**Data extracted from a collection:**
(** C8: main.rs reads pixel [(x, y)] into entry [(x, y)] of each channel
    matrix of [width x height] (the names [nrows, ncols] hold width and
    height), so each channel matrix is the image's channel transposed,
    with every byte converted exactly; the loop never indexes out of
    range. *)
Theorem decode_channels_transposed (img : RgbImage) :
  exists mr mg mb, decode_channels img = Ok (mr, mg, mb)
  /\ mat_wf (img_width img) (img_height img) mr /\ mat_wf (img_width img) (img_height img) mg
  /\ mat_wf (img_width img) (img_height img) mb
  /\ forall x y, x < img_width img -> y < img_height img ->
       mat_get mr x y = Ok (f32_of_u8 (chan 0 (pixel_at img x y)))
       /\ mat_get mg x y = Ok (f32_of_u8 (chan 1 (pixel_at img x y)))
       /\ mat_get mb x y = Ok (f32_of_u8 (chan 2 (pixel_at img x y))).
Proof.
  exists (chan_mat img 0), (chan_mat img 1), (chan_mat img 2).
  split; [apply decode_channels_chan_mat|]. unfold chan_mat.
  split; [apply mat_wf_tabulate|]. split; [apply mat_wf_tabulate|]. split; [apply mat_wf_tabulate|].
  intros x y Hx Hy. rewrite !mat_get_tabulate by assumption. auto.
Qed.

(** C7: round trip of the glue: writing the decoded channel matrices
    back with [ImageBuffer::from_fn(nrows, ncols, ..)] and [to_u8] gives
    the input image, so the transposition on reading is undone on writing
    and [to_u8] loses nothing on byte values. *)
Theorem decode_encode_roundtrip (img : RgbImage) :
  image_wf img ->
  (rgb <-? decode_channels img ;; encode_image (img_width img) (img_height img) rgb) = Ok img.
Proof.
  intros [Hlen Hbytes]. rewrite decode_channels_chan_mat. cbn [rbind].
  destruct img as [w h px]; cbn [img_width img_height img_pixels] in *.
  unfold encode_image.
  rewrite (mapR_ok _ (fun k => nth k px (0, 0, 0)%Z)).
  - cbn [rbind]. rewrite <- Hlen, map_nth_seq. reflexivity.
  - intros k Hk; apply in_seq in Hk.
    assert (Hw : 0 < w) by (destruct w; cbn in Hk; lia).
    pose proof (Nat.div_mod_eq k w) as Hdm. pose proof (Nat.mod_upper_bound k w ltac:(lia)) as Hmod.
    assert (Hdiv : k / w < h) by (apply Nat.Div0.div_lt_upper_bound; lia).
    assert (Hpix : pixel_at (mk_image w h px) (k mod w) (k / w) = nth k px (0, 0, 0)%Z).
    { unfold pixel_at; cbn [img_width img_pixels]. f_equal; lia. }
    assert (Hin : In (nth k px (0, 0, 0)%Z) px) by (apply nth_In; lia).
    rewrite Forall_forall in Hbytes. specialize (Hbytes _ Hin).
    unfold encode_pixel, chan_mat; cbn [img_width img_height].
    rewrite !mat_get_tabulate by assumption. cbn [rbind]. rewrite !Hpix.
    rewrite !to_u8_of_u8 by apply Hbytes. cbn [rbind]. now rewrite chan_eta.
Qed.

**What needs to be done:**
Return, word for word, every line from the top of the entries down to the line that holds "(** C7: round", both included.

**Response to the task:**
(** C8: main.rs reads pixel [(x, y)] into entry [(x, y)] of each channel
    matrix of [width x height] (the names [nrows, ncols] hold width and
    height), so each channel matrix is the image's channel transposed,
    with every byte converted exactly; the loop never indexes out of
    range. *)
Theorem decode_channels_transposed (img : RgbImage) :
  exists mr mg mb, decode_channels img = Ok (mr, mg, mb)
  /\ mat_wf (img_width img) (img_height img) mr /\ mat_wf (img_width img) (img_height img) mg
  /\ mat_wf (img_width img) (img_height img) mb
  /\ forall x y, x < img_width img -> y < img_height img ->
       mat_get mr x y = Ok (f32_of_u8 (chan 0 (pixel_at img x y)))
       /\ mat_get mg x y = Ok (f32_of_u8 (chan 1 (pixel_at img x y)))
       /\ mat_get mb x y = Ok (f32_of_u8 (chan 2 (pixel_at img x y))).
Proof.
  exists (chan_mat img 0), (chan_mat img 1), (chan_mat img 2).
  split; [apply decode_channels_chan_mat|]. unfold chan_mat.
  split; [apply mat_wf_tabulate|]. split; [apply mat_wf_tabulate|]. split; [apply mat_wf_tabulate|].
  intros x y Hx Hy. rewrite !mat_get_tabulate by assumption. auto.
Qed.

(** C7: round trip of the glue: writing the decoded channel matrices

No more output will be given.